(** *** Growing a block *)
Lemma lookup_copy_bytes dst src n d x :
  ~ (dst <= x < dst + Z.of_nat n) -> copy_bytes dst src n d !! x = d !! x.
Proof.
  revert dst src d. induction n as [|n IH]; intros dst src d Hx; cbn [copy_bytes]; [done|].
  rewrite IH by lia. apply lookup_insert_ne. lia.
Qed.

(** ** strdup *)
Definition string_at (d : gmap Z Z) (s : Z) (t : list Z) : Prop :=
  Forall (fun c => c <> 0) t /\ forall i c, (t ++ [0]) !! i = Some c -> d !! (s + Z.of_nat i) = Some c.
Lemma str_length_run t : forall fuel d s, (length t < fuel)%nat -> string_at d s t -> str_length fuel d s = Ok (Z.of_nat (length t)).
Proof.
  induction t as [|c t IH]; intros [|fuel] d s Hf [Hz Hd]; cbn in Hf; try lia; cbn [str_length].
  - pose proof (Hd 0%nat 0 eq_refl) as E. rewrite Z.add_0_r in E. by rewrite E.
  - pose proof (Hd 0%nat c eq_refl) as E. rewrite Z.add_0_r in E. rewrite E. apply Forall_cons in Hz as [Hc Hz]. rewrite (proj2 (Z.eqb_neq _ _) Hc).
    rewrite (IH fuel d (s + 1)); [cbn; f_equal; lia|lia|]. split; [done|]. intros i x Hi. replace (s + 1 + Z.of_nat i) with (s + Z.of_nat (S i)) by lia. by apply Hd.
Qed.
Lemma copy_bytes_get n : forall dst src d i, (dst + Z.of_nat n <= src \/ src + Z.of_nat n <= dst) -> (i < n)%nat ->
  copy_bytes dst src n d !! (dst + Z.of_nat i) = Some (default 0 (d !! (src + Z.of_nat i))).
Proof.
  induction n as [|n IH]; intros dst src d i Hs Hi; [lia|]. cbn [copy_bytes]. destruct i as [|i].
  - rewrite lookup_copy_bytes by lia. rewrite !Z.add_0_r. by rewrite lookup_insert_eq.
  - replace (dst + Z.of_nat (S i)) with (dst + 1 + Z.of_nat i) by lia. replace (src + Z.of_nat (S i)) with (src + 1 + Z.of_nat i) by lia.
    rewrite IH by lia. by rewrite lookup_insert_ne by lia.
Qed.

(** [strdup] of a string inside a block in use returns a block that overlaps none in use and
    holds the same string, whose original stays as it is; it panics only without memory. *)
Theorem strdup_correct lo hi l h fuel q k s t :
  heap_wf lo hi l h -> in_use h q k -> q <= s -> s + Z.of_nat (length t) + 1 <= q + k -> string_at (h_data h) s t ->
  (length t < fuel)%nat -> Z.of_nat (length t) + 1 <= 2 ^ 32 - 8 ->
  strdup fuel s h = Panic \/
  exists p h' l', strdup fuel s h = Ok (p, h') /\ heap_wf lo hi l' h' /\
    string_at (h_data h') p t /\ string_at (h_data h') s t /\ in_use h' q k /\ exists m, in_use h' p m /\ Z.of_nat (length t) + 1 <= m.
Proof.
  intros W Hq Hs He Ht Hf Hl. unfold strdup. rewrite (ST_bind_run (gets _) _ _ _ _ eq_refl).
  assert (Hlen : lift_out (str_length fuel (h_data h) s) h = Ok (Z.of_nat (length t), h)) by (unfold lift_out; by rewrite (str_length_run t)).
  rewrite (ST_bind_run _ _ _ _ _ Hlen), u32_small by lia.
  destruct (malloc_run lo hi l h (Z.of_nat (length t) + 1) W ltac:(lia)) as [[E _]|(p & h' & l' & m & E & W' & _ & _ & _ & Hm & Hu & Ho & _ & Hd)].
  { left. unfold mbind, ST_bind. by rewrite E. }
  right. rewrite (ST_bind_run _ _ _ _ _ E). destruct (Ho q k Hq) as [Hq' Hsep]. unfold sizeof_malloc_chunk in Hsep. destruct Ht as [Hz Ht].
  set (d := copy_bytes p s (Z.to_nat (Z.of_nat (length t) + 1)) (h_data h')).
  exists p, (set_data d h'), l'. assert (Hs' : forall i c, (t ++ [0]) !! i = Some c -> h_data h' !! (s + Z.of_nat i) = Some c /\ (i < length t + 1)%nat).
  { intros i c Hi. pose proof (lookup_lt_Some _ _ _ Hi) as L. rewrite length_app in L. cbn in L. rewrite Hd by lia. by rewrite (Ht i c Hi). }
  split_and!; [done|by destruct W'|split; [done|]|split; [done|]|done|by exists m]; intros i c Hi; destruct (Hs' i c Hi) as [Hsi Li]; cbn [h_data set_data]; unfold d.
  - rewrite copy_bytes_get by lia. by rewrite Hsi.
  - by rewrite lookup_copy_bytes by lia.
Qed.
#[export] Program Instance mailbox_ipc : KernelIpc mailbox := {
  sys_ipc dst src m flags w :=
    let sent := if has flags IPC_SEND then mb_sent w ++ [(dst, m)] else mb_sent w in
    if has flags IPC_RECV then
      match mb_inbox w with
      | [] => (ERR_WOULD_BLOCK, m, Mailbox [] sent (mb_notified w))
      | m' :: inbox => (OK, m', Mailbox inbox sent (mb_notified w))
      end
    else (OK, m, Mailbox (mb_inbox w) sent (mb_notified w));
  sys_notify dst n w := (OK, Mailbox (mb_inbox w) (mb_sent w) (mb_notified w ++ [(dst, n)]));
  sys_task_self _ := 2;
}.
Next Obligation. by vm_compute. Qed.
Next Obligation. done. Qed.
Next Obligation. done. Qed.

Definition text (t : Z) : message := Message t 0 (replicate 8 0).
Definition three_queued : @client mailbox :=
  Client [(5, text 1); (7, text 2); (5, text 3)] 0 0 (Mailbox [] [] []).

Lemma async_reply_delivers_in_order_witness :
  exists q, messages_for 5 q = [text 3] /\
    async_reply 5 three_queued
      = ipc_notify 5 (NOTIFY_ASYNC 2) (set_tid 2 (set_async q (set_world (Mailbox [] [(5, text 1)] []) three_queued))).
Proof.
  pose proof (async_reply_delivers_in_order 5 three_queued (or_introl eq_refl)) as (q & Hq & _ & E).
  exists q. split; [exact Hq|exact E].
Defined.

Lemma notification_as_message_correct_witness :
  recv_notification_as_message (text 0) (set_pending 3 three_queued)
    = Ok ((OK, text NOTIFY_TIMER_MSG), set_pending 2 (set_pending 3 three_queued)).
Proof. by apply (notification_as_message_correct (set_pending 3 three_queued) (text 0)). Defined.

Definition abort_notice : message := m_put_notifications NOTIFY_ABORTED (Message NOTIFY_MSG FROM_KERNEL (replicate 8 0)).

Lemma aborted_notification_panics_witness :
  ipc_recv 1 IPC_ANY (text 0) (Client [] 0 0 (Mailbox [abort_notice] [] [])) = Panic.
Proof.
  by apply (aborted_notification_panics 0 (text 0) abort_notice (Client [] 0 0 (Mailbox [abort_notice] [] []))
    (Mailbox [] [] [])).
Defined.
-*-
> [YOUR ASSIGNMENT]: The job is to copy each line from the material above that holds the word "done".

> [RESULT OF THE TASK]:
  revert dst src d. induction n as [|n IH]; intros dst src d Hx; cbn [copy_bytes]; [done|].
    rewrite (IH fuel d (s + 1)); [cbn; f_equal; lia|lia|]. split; [done|]. intros i x Hi. replace (s + 1 + Z.of_nat i) with (s + Z.of_nat (S i)) by lia. by apply Hd.
  split_and!; [done|by destruct W'|split; [done|]|split; [done|]|done|by exists m]; intros i c Hi; destruct (Hs' i c Hi) as [Hsi Li]; cbn [h_data set_data]; unfold d.
Next Obligation. done. Qed.
Next Obligation. done. Qed.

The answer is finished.